Assignment. Look through the material and copy each line holding "call".

Dataset entries.
Lemma pipelined_sound fh out0 start total req :
  handle_ok fh → 0 ≤ start → 1 ≤ total → start + total ≤ u64_max → blen out0 + total ≤ u64_max →
  (∀ l, ReadRequirements.limit req = Some l → blen out0 ≤ l) →
  runs I (read_handle_to_bytes_pipelined_into order fh out0 start total req)
    (contents server out0 start total req) any.
Proof.
  intros Hfh Hst Htot Hend Hout Hlim s HI. unfold read_handle_to_bytes_pipelined_into.
  unfold sbind, asks. destruct (rc_config s HI) as [Hg _].
  unfold saturating_add. rewrite Z.min_l by ulia.
  set (chunk := ReadService.read_granularity s) in *. set (end_ := start + total) in *.
  set (p := Pipeline.mk _ _ _). set (depth := operation_pipeline_depth s).
  assert (Hdepth : 1 ≤ depth) by apply pipeline_depth_pos.
  assert (Hwf : wf start end_ chunk p) by (split; cbn; (done || lia || constructor)).
  assert (Hpl : placed_pipeline start p) by (apply placed_start; lia).
  destruct (pipelined_loop_spec start end_ chunk Hst Hend Hg order fh depth Hdepth I
    (answer server start end_ chunk) any
    (λ e, Emit.healthy e → sourced server out0 start end_ chunk req (PipelinedEmit.completed e) e)
    ltac:(intros; apply read_chunk_answers; (done || lia))
    ltac:(intros r e HJ Hok Hr Hsz Hh; apply sourced_record; [lia|done..])
    ltac:(intros err e _ _ Hh; by apply Emit.record_error_unhealthy in Hh)
    (Z.to_nat total) 0 p s Hwf Hpl) as (p' & s' & Hrun & HI' & HJ & Hwf' & Hpl' & Hnil & Hex).
  { intros _. split; cbn; try done. exists []. rewrite app_nil_r. split_and!; [done|rewrite blen_nil; lia|].
    apply received_nil. }
  { done. }
  { unfold unanswered, others. cbn. lia. }
  rewrite Hrun. unfold slift.
  set (e := Pipeline.emit p') in *.
  destruct (PipelinedEmit.first_error e) as [err|] eqn:Herr.
  { assert (PipelinedEmit.finish e = Err err) as -> by (unfold PipelinedEmit.finish; by rewrite Herr). done. }
  specialize (HJ Herr) as [(d & Hd & Hdl & Hrec) _ Heof Hl Hx Hfit].
  pose proof (pipeline_end start end_ chunk p' Hwf' Hpl' Hnil Hex Herr) as [Hle Hcase].
  fold e in Hle, Hcase.
  assert (Hfin : match PipelinedEmit.finish e with
    | Ok _ => (PipelinedEmit.next_offset e = end_ ∨ PipelinedEmit.eof_at e = Some (PipelinedEmit.next_offset e))
        ∧ ∀ x, PipelinedEmit.expected_eof e = Some x →
            PipelinedEmit.eof_at e = Some (ExpectedEof.offset x)
            ∧ PipelinedEmit.eof_at e = Some (PipelinedEmit.next_offset e)
    | Err _ => True
    | Panic => False end).
  { unfold PipelinedEmit.finish. rewrite Herr. destruct (existsb _ _); [done|].
    unfold validate_optional_observed_eof. destruct Hcase as [(-> & -> & Hn) | ->].
    - destruct (PipelinedEmit.expected_eof e); [done|]. split; [by left|done].
    - rewrite Z.ltb_irrefl. destruct (PipelinedEmit.expected_eof e) as [x|]; [|split; [by right|done]].
      destruct (Z.eqb_spec (ExpectedEof.offset x) (PipelinedEmit.next_offset e)) as [Heq|]; [|done].
      cbn. split; [by right|]. intros ? [= <-]. by rewrite Heq. }
  destruct (PipelinedEmit.finish e) as [[]|err|]; [|done..]. cbn. split; [done|].
  destruct Hfin as [Hend' Hexp]. assert (Hse : PipelinedEmit.next_offset e = start + blen d) by lia.
  split; [exists d|]. 2: { intros l Hll. apply Hfit. congruence. }
  split_and!; [done|lia|done| |].
  - destruct Hend' as [Hn|Hn]; [left; lia|right]. rewrite <- Hse. by apply Heof.
  - intros x Hxx. rewrite <- Hx in Hxx. destruct (Hexp x Hxx) as [E1 E2]. rewrite <- Hse.
    split; [congruence|by apply Heof].
Qed.

(** A reply that passed validation, as the sequential reads use it. *)
Lemma read_reply_facts r c :
  1 ≤ c → validate_read_reply r c = Ok tt →
  blen (ReadData.data r) ≤ c ∧ (ReadData.eof r = false → 1 ≤ blen (ReadData.data r)).
Proof using.
  intros Hc Hv. pose proof (validate_read_reply_ok r 0 c Hc) as Hok. rewrite Hv in Hok.
  by destruct Hok.
Qed.

Lemma within_limit_ok a b x l :
  ensure_buffered_read_within_limit a b x (Some l) = Ok tt → saturating_add a b ≤ l.
Proof using.
  unfold ensure_buffered_read_within_limit. destruct (Z.ltb_spec l (saturating_add a b)); [done|lia].
Qed.

Lemma sequential_loop_sound fuel fh chunk out offset remaining obs req :
  handle_ok fh → 1 ≤ chunk ≤ u32_max → 0 ≤ offset → 0 ≤ remaining ≤ Z.of_nat fuel →
  offset + remaining ≤ u64_max → blen out + remaining ≤ u64_max →
  (∀ l, ReadRequirements.limit req = Some l → blen out ≤ l) →
  runs I (sequential_loop fuel fh chunk out offset remaining obs req)
    (λ '(out', obs'), ∃ d, out' = out ++ d ∧ blen d ≤ remaining ∧ received server offset d
       ∧ (blen d = remaining ∧ obs' = obs
          ∨ obs' = Some (offset + blen d) ∧ ends_at server (offset + blen d))
       ∧ ∀ l, ReadRequirements.limit req = Some l → blen out' ≤ l) any.
Proof.
  intros Hfh Hck. revert out offset remaining obs.
  induction fuel as [|fuel IH]; intros out offset remaining obs Hoff Hrem Hend Hroom Hlim;
    cbn [sequential_loop]; (destruct (Z.ltb_spec 0 remaining); [|apply runs_ret;
      exists []; rewrite app_nil_r, blen_nil; split_and!; [done|lia|apply received_nil|left; split; [lia|done]|done]]);
    [lia|].
  rewrite as_u32_small by ulia. set (count := Z.min remaining chunk) in *.
  eapply runs_bind; [apply rc_read; [done|ulia..]|]. intros r Hr.
  apply runs_check; [apply read_reply_total|]. intros Hv.
  destruct (read_reply_facts r count ltac:(lia) Hv) as [Hle Hne].
  pose proof (received_reply server _ _ _ Hr) as Hrec. set (len := blen (ReadData.data r)) in *.
  assert (Hends : ReadData.eof r = true → ends_at server (offset + len)) by (intros; by exists offset, count, r).
  destruct (Z.eqb_spec len 0) as [Hz|Hz].
  { apply runs_ret. exists []. rewrite app_nil_r, blen_nil, Z.add_0_r. split_and!; [done|lia|apply received_nil| |done].
    right. rewrite Hz, Z.add_0_r in *. destruct (ReadData.eof r); [auto|]. specialize (Hne eq_refl). lia. }
  apply runs_check; [apply within_limit_total|]. intros Hfit.
  assert (Hlim' : ∀ l, ReadRequirements.limit req = Some l → blen (out ++ ReadData.data r) ≤ l).
  { intros l Hl. rewrite Hl in Hfit. apply within_limit_ok in Hfit. rewrite blen_app. fold len. ulia. }
  pose proof (blen_nonneg (ReadData.data r)). fold len in H0.
  destruct (ReadData.eof r) eqn:Heof.
  { apply runs_ret. exists (ReadData.data r). fold len. split_and!; [done|lia|done|right; auto|done]. }
  unfold saturating_sub. rewrite Z.max_l by lia.
  eapply runs_weaken; [apply IH; try (done || lia)|].
  { rewrite blen_app. fold len. lia. }
  intros [out' obs'] (d & -> & Hd & Hrd & Hcase & Hl'). exists (ReadData.data r ++ d).
  rewrite app_assoc, (blen_app (ReadData.data r) d). fold len. split_and!; [done|lia|by apply received_app| |done].
  rewrite Z.add_assoc. destruct Hcase as [[? ?] | ?]; [left; split; [lia|done]|by right].
Qed.

Lemma observed_eof_ok x o : validate_optional_observed_eof (Some x) o = Ok tt → o = Some (ExpectedEof.offset x).
Proof using.
  unfold validate_optional_observed_eof. destruct o as [a|]; [|done].
  destruct (Z.eqb_spec (ExpectedEof.offset x) a) as [->|]; done.
Qed.

Lemma sequential_sound fh out0 start total req :
  handle_ok fh → 0 ≤ start → 0 ≤ total → start + total ≤ u64_max → blen out0 + total ≤ u64_max →
  (∀ l, ReadRequirements.limit req = Some l → blen out0 ≤ l) →
  runs I (read_handle_to_bytes_sequential_into fh out0 start total req)
    (contents server out0 start total req) any.
Proof.
  intros Hfh Hst Htot Hend Hroom Hlim. unfold read_handle_to_bytes_sequential_into.
  apply runs_ask. intros s Hs. destruct (rc_config s Hs) as [_ Hck].
  eapply runs_bind; [apply sequential_loop_sound; (done || lia)|].
  intros [out' obs] (d & -> & Hd & Hrec & Hcase & Hl).
  apply runs_check; [apply observed_eof_total|]. intros Hv. apply runs_ret.
  split; [|done]. exists d. split_and!; [done..| |].
  - destruct Hcase as [[? _] | [_ ?]]; [by left|by right].
  - intros x Hx. rewrite Hx in Hv. apply observed_eof_ok in Hv.
    destruct Hcase as [[_ ?] | [? ?]]; [congruence|]. split; [congruence|done].
Qed.

(** One chunk that was answered in full, or up to the end of the file. *)
Lemma full_chunk_contents start count req r :
  0 ≤ start → 1 ≤ count ≤ u64_max → server start count r → blen (ReadData.data r) ≤ count →
  read_needs_retry r count = false →
  ensure_buffered_read_within_limit 0 (blen (ReadData.data r)) (ReadRequirements.expected_len req)
    (ReadRequirements.limit req) = Ok tt →
  (∀ x, ReadRequirements.expected_eof req = Some x → ExpectedEof.offset x ≤ start + count) →
  validate_optional_expected_eof (ReadRequirements.expected_eof req)
    (start + blen (ReadData.data r)) (ReadData.eof r) = Ok tt →
  contents server [] start count req (ReadData.data r).
Proof using.
  intros Hst Hc Hr Hle Hretry Hfit Hexp Hv.
  assert (Hends : ReadData.eof r = true → ends_at server (start + blen (ReadData.data r)))
    by (intros; by exists start, count, r).
  assert (Hcase : blen (ReadData.data r) = count ∨ ReadData.eof r = true).
  { unfold read_needs_retry in Hretry. destruct (ReadData.eof r); [by right|left].
    destruct (Z.ltb_spec (blen (ReadData.data r)) count); [done|lia]. }
  split; [|intros l Hl; rewrite Hl in Hfit; apply within_limit_ok in Hfit; ulia].
  exists (ReadData.data r). split_and!; [done..|by eapply received_reply| |].
  - destruct Hcase; auto.
  - intros x Hx. specialize (Hexp x Hx). rewrite Hx in Hv.
    cbn [validate_optional_expected_eof] in Hv. unfold validate_eof_expectation in Hv.
    destruct (ReadData.eof r).
    + destruct (Z.eqb_spec (start + blen (ReadData.data r)) (ExpectedEof.offset x)); [|done]. auto.
    + destruct Hcase as [Hcase|]; [|done].
      destruct (Z.leb_spec (ExpectedEof.offset x) (start + blen (ReadData.data r))); [done|lia].
Qed.

(** Reading on after a first part. *)
Lemma contents_after start total req d bs :
  received server start d → contents server d (start + blen d) (total - blen d) req bs →
  contents server [] start total req bs.
Proof using.
  intros Hd [(d' & -> & Hle & Hrec & Hcase & Hexp) Hl]. split; [|done].
  exists (d ++ d'). rewrite blen_app, Z.add_assoc. split_and!; [done|lia|by apply received_app| |done].
  destruct Hcase; [left; lia|by right].
Qed.

Section one_range.
Context (start total : Z) (req : ReadRequirements.t) (Hst : 0 ≤ start) (Htot : 1 ≤ total)
  (Hend : start + total ≤ u64_max)
  (Hexp : ∀ x, ReadRequirements.expected_eof req = Some x → ExpectedEof.offset x ≤ start + total)
  (Hlim : ∀ l, ReadRequirements.limit req = Some l → 0 ≤ l).

Lemma first_part_room r :
  blen (ReadData.data r) ≤ total →
  ensure_buffered_read_within_limit 0 (blen (ReadData.data r)) (ReadRequirements.expected_len req)
    (ReadRequirements.limit req) = Ok tt →
  ∀ l, ReadRequirements.limit req = Some l → blen (ReadData.data r) ≤ l.
Proof using Hend Hst.
  intros Hle Hfit l Hl. rewrite Hl in Hfit. apply within_limit_ok in Hfit. ulia.
Qed.

Lemma single_chunk_sound fh :
  handle_ok fh → total ≤ u32_max →
  runs I (read_handle_single_chunk_or_continue fh start total req) (contents server [] start total req) any.
Proof.
  intros Hfh H32. unfold read_handle_single_chunk_or_continue.
  eapply runs_bind; [apply rc_read; [done|ulia..]|]. intros r Hr.
  apply runs_check; [apply read_reply_total|]. intros Hv.
  destruct (read_reply_facts r total Htot Hv) as [Hle Hne].
  apply runs_check; [apply within_limit_total|]. intros Hfit.
  pose proof (blen_nonneg (ReadData.data r)).
  destruct (read_needs_retry r total) eqn:Hretry; cbn [negb].
  - unfold with_capacity, saturating_sub. cbn [app]. rewrite Z.max_l by lia.
    eapply runs_weaken; [apply sequential_sound; try (done || lia)|].
    { by apply first_part_room. }
    intros bs. apply contents_after. by eapply received_reply.
  - apply runs_check; [apply expected_eof_total|]. intros Hx. apply runs_ret.
    apply full_chunk_contents; (done || ulia).
Qed.

Lemma handle_to_bytes_sound fh :
  handle_ok fh →
  runs I (read_handle_to_bytes order fh start total req) (contents server [] start total req) any.
Proof.
  intros Hfh. unfold read_handle_to_bytes. destruct (Z.eqb_spec total 0); [lia|].
  apply runs_ask. intros s Hs. destruct (rc_config s Hs) as [Hg Hck].
  apply runs_ask. intros s' Hs'.
  destruct (Z.leb_spec total (ReadService.read_granularity s)).
  { rewrite as_u32_small by ulia. apply single_chunk_sound; [done|lia]. }
  unfold with_capacity. destruct (Z.leb_spec (operation_pipeline_depth s') 1).
  - apply sequential_sound; try (done || rewrite ?blen_nil; lia).
  - apply pipelined_sound; try (done || rewrite ?blen_nil; lia).
Qed.

Lemma after_prefix_sound fh d :
  handle_ok fh → blen d < total → received server start d →
  (∀ l, ReadRequirements.limit req = Some l → blen d ≤ l) →
  runs I (read_handle_to_bytes_after_prefix order fh d (start + blen d) (total - blen d) req)
    (contents server [] start total req) any.
Proof.
  intros Hfh Hd Hrec Hl. unfold read_handle_to_bytes_after_prefix, with_capacity. cbn [app].
  pose proof (blen_nonneg d). apply runs_ask. intros s Hs. apply runs_ask. intros s' Hs'.
  eapply runs_weaken; [|intros bs; by apply contents_after].
  destruct (_ || _).
  - apply sequential_sound; (done || lia).
  - apply pipelined_sound; (done || lia).
Qed.
(* ===== verification/Service.v ===== *)
(** * The session as the service of reads and writes

    [ReadsFacts] and [WritesFacts] prove the client's reads and writes against
    the interfaces [ReadContract] and [WriteContract].  Here the session of
    [Session.v] discharges them, whatever the transport answers: its
    operations keep the session sound, never panic, and what they return was
    decoded from the answer to a compound that names the file.  The client's
    theorems then hold of the session. *)

From S2P Require Import Prelude Proto Errors Path Xdr Ops Rpc Compound Reply Replies Slots Exchange Owner Session SessionFacts Reads ReadPipeline ReadsFacts Writes WritesFacts.
Import NfsSession.

(** ** Compounds that fit *)

(** The components of a path, short enough for any request. *)
Definition path_fits (p : list str) : Prop := blen p ≤ 2 ^ 31 ∧ blen (mjoin p) ≤ u32_max.

(** The operations that resolve a path. *)
Definition resolves (root : FileHandle) (p : list str) : list NfsOp.t :=
  NfsOp.PutFh root :: (NfsOp.Lookup <$> p).

Lemma path_ops_resolves p n s : path_ops_with_extra p n s = resolves (export_root s) p.
Proof. done. Qed.

Definition handle_wf (fh : FileHandle) : Prop := blen fh ≤ NFS4_FHSIZE.

Lemma blen_mjoin_elem {A} (l : list (list A)) x : x ∈ l → blen x ≤ blen (mjoin l).
Proof.
  induction l as [|y l IH]; [by intros ?%not_elem_of_nil|]. rewrite mjoin_cons, blen_app.
  pose proof (blen_nonneg (mjoin l)). pose proof (blen_nonneg y).
  intros [->|Hx]%elem_of_cons; [lia|]. specialize (IH Hx). lia.
Qed.

Lemma wire_lookups p : blen (mjoin (NfsOp.wire <$> (NfsOp.Lookup <$> p))) ≤ 12 * blen p + blen (mjoin p).
Proof.
  induction p as [|c p IH]; [done|]. rewrite !fmap_cons, !mjoin_cons, !blen_app, blen_cons.
  unfold NfsOp.wire at 1. cbn [NfsOp.wire_args]. rewrite blen_app, blen_wire_u32, blen_wire_opaque.
  pose proof (xdr_padding_bound (blen c)). lia.
Qed.

(** A compound that resolves a path and ends with a few short operations. *)
Lemma encodable_path tag root p tail :
  blen tag ≤ 64 → handle_wf root → path_fits p → Forall NfsOp.wf tail → blen tail ≤ 4 →
  blen (mjoin (NfsOp.wire <$> tail)) ≤ 2 ^ 40 → encodable tag (resolves root p ++ tail).
Proof.
  intros Ht Hr [Hn Hp] Hwf Htail Hlen. unfold handle_wf, NFS4_FHSIZE in *. unfold resolves.
  pose proof (wire_lookups p) as Hw. pose proof (blen_nonneg (mjoin p)).
  apply encodable_intro.
  - ulia.
  - rewrite <- app_comm_cons, blen_cons, blen_app.
    replace (blen (NfsOp.Lookup <$> p)) with (blen p) by (unfold blen; by rewrite length_fmap). ulia.
  - apply Forall_app. split; [|done]. constructor; [cbn; ulia|]. apply Forall_fmap, Forall_forall.
    intros c Hc. cbn. pose proof (blen_mjoin_elem _ _ Hc). lia.
  - rewrite fmap_app, mjoin_app, blen_app, fmap_cons, mjoin_cons, blen_app.
    unfold NfsOp.wire at 1. cbn [NfsOp.wire_args]. rewrite blen_app, blen_wire_u32, !blen_wire_opaque.
    pose proof (xdr_padding_bound (blen root)). pose proof (xdr_padding_bound (blen tag)). ulia.
Qed.

Lemma join_fits comps : blen (mjoin comps) + blen comps ≤ blen (path.join comps) + 1.
Proof.
  induction comps as [|c comps IH]; [done|]. rewrite mjoin_cons, blen_app, blen_cons.
  destruct comps as [|d comps]; [change (blen c + 0 + (1 + 0) ≤ blen c + 1); lia|].
  change (path.join (c :: d :: comps)) with (c ++ slash :: path.join (d :: comps)).
  rewrite blen_app, (blen_cons slash). rewrite !blen_cons in *. lia.
Qed.

(** Every path that is accepted fits, unless it has gigabytes. *)
Lemma components_fit value p :
  utf8_valid value = true → path.parse_components value = Ok p → blen value < 2 ^ 31 → path_fits (components p).
Proof.
  intros Hv Hp Hlen. apply (path.parse_components_spec value p Hv) in Hp as (_ & k & j & Hval).
  pose proof (join_fits (components p)). pose proof (blen_nonneg (mjoin (components p))).
  pose proof (blen_nonneg (components p)).
  assert (blen (path.join (components p)) ≤ blen value).
  { rewrite Hval, !blen_app. pose proof (blen_nonneg (replicate k slash)). pose proof (blen_nonneg (replicate j slash)). lia. }
  split; ulia.
Qed.

Lemma file_fits value p :
  utf8_valid value = true → path.file value = Ok p → blen value < 2 ^ 31 → path_fits (components p).
Proof.
  intros Hv Hf Hlen. unfold path.file in Hf.
  destruct (path.parse_components value) as [q|e|] eqn:Hp; [|done..]. cbn [rbind] in Hf.
  assert (q = p) as ->.
  { destruct (components q); [done|]. destruct (path.validate_user_components _) as [[]|e|]; by simplify_eq/=. }
  by eapply components_fit.
Qed.

(** ** What the decoders return *)

Lemma run_values {A} codes b shape expected (walk : st CompoundReplies.t CompoundDecodeError.t A) (P : A → Prop) :
  bytes_wf b →
  (∀ n s b' r, 0 ≤ n ≤ expected → at_ n s b' codes 0 codes r → wp n s b' codes walk (λ a _, P a) r) →
  match CompoundReplies.run b shape expected walk with Ok a => P a | Err _ => True | Panic => False end.
Proof.
  intros Hb Hw. pose proof (run_spec b shape expected codes walk (λ _ _ _ a, P a) Hb Hw) as H.
  destruct (CompoundReplies.run b shape expected walk) as [a|e|]; [|done..]. by destruct H as (n & s & b' & _ & _ & ?).
Qed.

(** Decoders that return a handle return one the protocol allows; a size is a
    [u64]; a write count is a [u32]. *)
Lemma decoded_handles b n : bytes_wf b →
  (∀ op, match decode_getfh_compound b op n with Ok fh => handle_wf fh | Err _ => True | Panic => False end)
  ∧ (match decode_getfh_attrs_compound b n AttrRequest.Size with
     | Ok (fh, attrs) => handle_wf fh ∧ attrs_wf attrs | Err _ => True | Panic => False end)
  ∧ (match decode_read_path_handle_compound b n with
     | Ok (fh, _) => handle_wf fh | Err _ => True | Panic => False end)
  ∧ (match decode_read_path_size_compound b n with
     | Ok (fh, size, _) => handle_wf fh ∧ is_u64 size | Err _ => True | Panic => False end).
Proof.
  intros Hb. split_and!.
  - intros op. apply (run_values (decoder_codes (D_getfh op n)) _ _ _ _ handle_wf Hb). intros k s b' r Hn Hat. walk. unfold handle_wf. eauto.
  - apply (run_values (decoder_codes (D_getfh_attrs n AttrRequest.Size)) _ _ _ _ (λ '(fh, attrs), handle_wf fh ∧ attrs_wf attrs) Hb). intros k s b' r Hn Hat. walk.
    apply wp_lift_from. unfold validate_file_attrs, attrs_wf in *. destruct o0 as [attrs|]; cbn [default].
    all: repeat case_match; try done; walk; (split; [unfold handle_wf; by eauto|]); cbn in *; naive_solver.
  - apply (run_values (decoder_codes (D_read_path_handle n)) _ _ _ _ (λ '(fh, _), handle_wf fh) Hb). intros k s b' r Hn Hat. walk. unfold handle_wf. eauto.
  - apply (run_values (decoder_codes (D_read_path_size n)) _ _ _ _ (λ '(fh, size, _), handle_wf fh ∧ is_u64 size) Hb). intros k s b' r Hn Hat. walk.
    split; [unfold handle_wf; by eauto|]. destruct o0 as [attrs|]; [|done]. unfold attrs_wf in *. by eauto.
Qed.
Lemma decoded_counts b : bytes_wf b →
  (match decode_write_compound b with Ok w => 0 ≤ WriteData.count w | Err _ => True | Panic => False end)
  ∧ (match decode_write_commit_compound b with
     | Ok (w, _) => 0 ≤ WriteData.count w | Err _ => True | Panic => False end).
Proof.
  intros Hb. split.
  - apply (run_values (decoder_codes D_write) _ _ _ _ (λ w, 0 ≤ WriteData.count w) Hb). intros k s b' r Hn Hat. walk. naive_solver.
  - apply (run_values (decoder_codes D_write_commit) _ _ _ _ (λ '(w, _), 0 ≤ WriteData.count w) Hb). intros k s b' r Hn Hat. walk. naive_solver.
Qed.

Lemma decoded_reads b n : bytes_wf b → decode_read_compound b ≠ Panic ∧ decode_read_path_compound b n ≠ Panic.
Proof.
  intros Hb. split.
  - exact (response_total _ _ _ (λ _, true) _ (response_simple b Hb D_read)).
  - exact (response_total _ _ _ (λ _, true) _ (response_simple b Hb (D_read_path n))).
Qed.

(** ** Everything in the history was answered by the transport *)

Section service.
Context (call : list Request.t → RpcPayload.t → res Error.t bytes) (ulid : nat → bytes).

(** The compound of [q] was encoded and handed to the transport, which
    answered what [q] records. *)
Definition sent (q : Request.t) : Prop :=
  ∃ h payload,
    match Request.sequence q with
    | Some sequence => encode_compound_with_sequence (Request.tag q) sequence (Request.ops q) = Ok payload
    | None => ∃ bytes, encode_compound (Request.tag q) (Request.ops q) = Ok bytes ∧ payload = RpcPayload.from bytes
    end
    ∧ call h payload = Request.reply q.

Definition faithful (s : NfsSession.t) : Prop := Forall sent (history s).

Result of the task.
Context (call : list Request.t → RpcPayload.t → res Error.t bytes) (ulid : nat → bytes).
    ∧ call h payload = Request.reply q.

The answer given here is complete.